▶ INSTRUCTIONS FOR THE TASK
Lines below that include the word "left" should each be copied.

--- --- ---

Lemma host_signal_always_sends_witness :
  typebot (render (local (Demo.loaded []))) = presentRef (local (Demo.loaded []))
  ∧ requests (remote (@step specServices RouteChangeStart (Demo.loaded [])))
    = [(UpdateTypebot "tb1" Demo.doc, None)]
  ∧ webhooks (render (local (Demo.loaded []))) = Some [Demo.hook1; Demo.hook2]
  ∧ webhooks
      (render (local (@step specServices RouteChangeStart (Demo.loaded []))))
    = Some [].
Proof.
  destruct (host_signal_always_sends specServices RouteChangeStart
              (Demo.loaded []) Demo.doc) as [Hsent Hcache];
    [by right | reflexivity |].
  split_and!; [reflexivity | exact Hsent | reflexivity |].
  unfold render. cbn [webhooks]. by rewrite Hcache.
Defined.

(** X13. Before the document is loaded nothing but the arrival of the data
    has an effect: every call of the context and every host signal leaves
    the session and the store exactly as they were, without a request, a
    toast or a generated identity. *)
Theorem nothing_before_load (services : Services) rem e :
  (∀ b, e ≠ Fetched b) → step e (mounted rem) = mounted rem.
Proof.
  intros Hcall. destruct e; try reflexivity. by destruct (Hcall b).
Qed.

Lemma nothing_before_load_witness :
  @step specServices CallPublishTypebot (mounted (Demo.store []))
  = mounted (Demo.store []).
Proof. by apply (nothing_before_load specServices). Defined.
Lemma Initialize_existing_keeps I cd :
  read_stable I ->
  (forall o, Name (Meta o) = TargetRefName cd -> update_stable I o) ->
  (forall w, I w -> is_Some (primary_of cd w)) ->
  keeps I (Initialize cd) (fun _ => True).
Proof.
  intros HS HU Hex. unfold Initialize.
  eapply keeps_bind; [now apply createPrimaryCloneSet_existing_keeps|].
  intros [err|] _; [now apply keeps_ret|].
  destruct (initial_phase cd); [|now apply keeps_ret].
  eapply keeps_bind.
  { destruct (negb (SkipAnalysis cd)).
    - now apply IsPrimaryReady_keeps.
    - apply keeps_ret with (Q := fun _ => True). trivial. }
  intros [err|] _; [now apply keeps_ret|].
  eapply keeps_bind; [now apply ScaleToZero_keeps|].
  intros [err|] _; now apply keeps_ret.
Qed.

(** ** Creation of the primary *)

(** C9.  When the API holds the primary, [createPrimaryCloneSet] leaves the
    objects as they are and makes no create and no update request, whatever
    requests fail.  [Initialize], which runs it, leaves the primary as it is
    and makes no create or update request for an object of the primary's
    name. *)
Theorem createPrimaryCloneSet_existing_primary cd prefixes w p :
  primary_of cd w = Some p ->
  let w1 := snd (createPrimaryCloneSet cd prefixes w) in
  let w2 := snd (Initialize cd w) in
  objects w1 = objects w /\
  writes w1 = writes w /\
  primary_of cd w2 = Some p /\
  writes_of (TargetRefName cd +:+ "-primary") w2
    = writes_of (TargetRefName cd +:+ "-primary") w.
Proof.
  intros Hp w1 w2.
  set (I1 := fun w' => objects w' = objects w /\ writes w' = writes w).
  set (I2 := fun w' => primary_of cd w' = Some p /\
                       writes_of (TargetRefName cd +:+ "-primary") w'
                       = writes_of (TargetRefName cd +:+ "-primary") w).
  assert (S1 : read_stable I1).
  { split; intros; exact H. }
  assert (S2 : read_stable I2).
  { split; intros; exact H. }
  assert (U2 : forall o, Name (Meta o) = TargetRefName cd -> update_stable I2 o).
  { intros o Ho ns w' [H1 H2].
    assert (Hn : String.eqb (Name (Meta o)) (TargetRefName cd +:+ "-primary") = false).
    { apply String.eqb_neq. rewrite Ho. intros E. now apply (primary_name_differs (TargetRefName cd)). }
    unfold I2, primary_of, writes_of. cbn [objects actions with_objects logged List.filter writes_to].
    rewrite Hn. split; [split; assumption|]. split; [|assumption].
    rewrite lookup_replace_other; [exact H1|].
    unfold same_object. rewrite Hn. apply andb_false_r. }
  destruct (createPrimaryCloneSet_existing_keeps I1 cd prefixes S1) with (w := w) as [[H1 H2] _].
  { intros w' [Ho _]. unfold primary_of in *. rewrite Ho, Hp. now eexists. }
  { now split. }
  destruct (Initialize_existing_keeps I2 cd S2 U2) with (w := w) as [[H3 H4] _].
  { intros w' [Ho _]. rewrite Ho. now eexists. }
  { now split. }
  repeat split; assumption.
Qed.

End Frames.

(** ** Selector resolution *)

Lemma getSelectorLabel_from_fetched c rest o a :
  getSelectorLabel_from c rest (fetched o a) = getSelectorLabel_from c rest o.
Proof.
  induction rest as [|l rest IH]; cbn [getSelectorLabel_from].
  - now rewrite fetched_Meta.
  - rewrite fetched_Selector. destruct (Selector (Spec o)); [|reflexivity].
    destruct (go_lookup l _); [reflexivity | exact IH].
Qed.

Lemma getSelectorLabel_fetched c o a :
  getSelectorLabel c (fetched o a) = getSelectorLabel c o.
Proof. apply getSelectorLabel_from_fetched. Qed.

Lemma getSelectorLabel_from_first c cs sel pre k post v :
  Selector (Spec cs) = Some sel ->
  (forall x, In x pre -> go_lookup x (MatchLabels sel) = None) ->
  go_lookup k (MatchLabels sel) = Some v ->
  getSelectorLabel_from c (pre ++ k :: post) cs = Returned (k, v, None).
Proof.
  intros Hsel Hpre Hk. induction pre as [|x pre IH]; cbn [app getSelectorLabel_from]; rewrite Hsel.
  - now rewrite Hk.
  - rewrite (Hpre x) by now left. apply IH. intros y Hy. apply Hpre. now right.
Qed.

Lemma getSelectorLabel_from_none c cs sel rest :
  Selector (Spec cs) = Some sel ->
  (forall x, In x rest -> go_lookup x (MatchLabels sel) = None) ->
  getSelectorLabel_from c rest cs =
    Returned ("", "",
              Some (Errorf "cloneset %s.%s spec.selector.matchLabels must contain one of %v'"
                      [AStr (Name (Meta cs)); AStr (Namespace (Meta cs)); AStrs (labels c)])).
Proof.
  intros Hsel Hnone. induction rest as [|x rest IH]; cbn [getSelectorLabel_from]; [reflexivity|].
  rewrite Hsel, (Hnone x) by now left. apply IH. intros y Hy. apply Hnone. now right.
Qed.

Lemma getSelectorLabel_from_only c cs sel rest k v :
  Selector (Spec cs) = Some sel ->
  In k rest ->
  go_lookup k (MatchLabels sel) = Some v ->
  (forall k', In k' rest -> is_Some (go_lookup k' (MatchLabels sel)) -> k' = k) ->
  getSelectorLabel_from c rest cs = Returned (k, v, None).
Proof.
  intros Hsel Hin Hk Honly. induction rest as [|x rest IH]; [destruct Hin|].
  cbn [getSelectorLabel_from]. rewrite Hsel.
  destruct (go_lookup x (MatchLabels sel)) as [v'|] eqn:Hx.
  - assert (x = k) as ->.
    { apply Honly; [now left|]. rewrite Hx. now exists v'. }
    congruence.
  - apply IH.
    + destruct Hin as [-> | Hin]; [congruence | exact Hin].
    + intros k' Hk'. apply Honly. now right.
Qed.

(** C3, as amended.  For a target that has a selector, resolution returns the
    first key of the configured list, in its order, that the match-labels
    contain, with its value: the only such key when there is exactly one, the
    first when there are several.  When the match-labels contain no key of the
    list, resolution fails with the configuration error. *)
Theorem getSelectorLabel_first_present c cs sel :
  Selector (Spec cs) = Some sel ->
  (forall k v,
     In k (labels c) ->
     go_lookup k (MatchLabels sel) = Some v ->
     (forall k', In k' (labels c) -> is_Some (go_lookup k' (MatchLabels sel)) -> k' = k) ->
     getSelectorLabel c cs = Returned (k, v, None)) /\
  (forall pre k post v,
     labels c = (pre ++ k :: post)%list ->
     (forall x, In x pre -> go_lookup x (MatchLabels sel) = None) ->
     go_lookup k (MatchLabels sel) = Some v ->
     getSelectorLabel c cs = Returned (k, v, None)) /\
  ((forall k, In k (labels c) -> go_lookup k (MatchLabels sel) = None) ->
   getSelectorLabel c cs =
     Returned ("", "",
               Some (Errorf "cloneset %s.%s spec.selector.matchLabels must contain one of %v'"
                       [AStr (Name (Meta cs)); AStr (Namespace (Meta cs)); AStrs (labels c)]))).
Proof.
  intros Hsel. unfold getSelectorLabel. split; [|split].
  - intros k v Hin Hk Honly. now apply getSelectorLabel_from_only with (sel := sel).
  - intros pre k post v -> Hpre Hk. now apply getSelectorLabel_from_first with (sel := sel).
  - intros Hnone. now apply getSelectorLabel_from_none with (sel := sel).
Qed.

Lemma getSelectorLabel_first_present_witness :
  Selector (Spec Demo.target) = Some {| MatchLabels := Some {[ "app" := "demo" ]} |} /\
  getSelectorLabel Demo.controller Demo.target = Returned ("app", "demo", None).
Proof.
  split; [reflexivity|].
  apply (getSelectorLabel_first_present Demo.controller Demo.target _ eq_refl).
  - left. reflexivity.
  - reflexivity.
  - intros k' [<- | [<- | []]] Hk'; [reflexivity|].
    vm_compute in Hk'. destruct Hk' as [x Hx]. discriminate Hx.
Defined.

(** C3 as stated fails where the match-labels contain two keys of the list:
    resolution, and [GetMetadata] with it, returns the first of them and no
    error. *)
Lemma getSelectorLabel_two_keys_present :
  let cd := Demo.canary "" true in
  let w := Demo.cluster [Demo.two_label_target; Demo.primary] [] in
  labels Demo.controller = ["app"; "name"] /\
  (exists sel,
     Selector (Spec Demo.two_label_target) = Some sel /\
     go_lookup "app" (MatchLabels sel) = Some "demo" /\
     go_lookup "name" (MatchLabels sel) = Some "demo-x") /\
  getSelectorLabel Demo.controller Demo.two_label_target = Returned ("app", "demo", None) /\
  fst (GetMetadata (fun _ _ => ∅) Demo.controller cd w) = Returned ("app", "demo", None, None).
Proof.
  intros cd w. split; [reflexivity|]. split.
  - eexists. split; [reflexivity|]. split; reflexivity.
  - split; reflexivity.
Qed.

--- --- ---

▶ OUTPUT FOR THIS EXERCISE
  - rewrite (Hpre x) by now left. apply IH. intros y Hy. apply Hpre. now right.
  rewrite Hsel, (Hnone x) by now left. apply IH. intros y Hy. apply Hnone. now right.
    { apply Honly; [now left|]. rewrite Hx. now exists v'. }
  - left. reflexivity.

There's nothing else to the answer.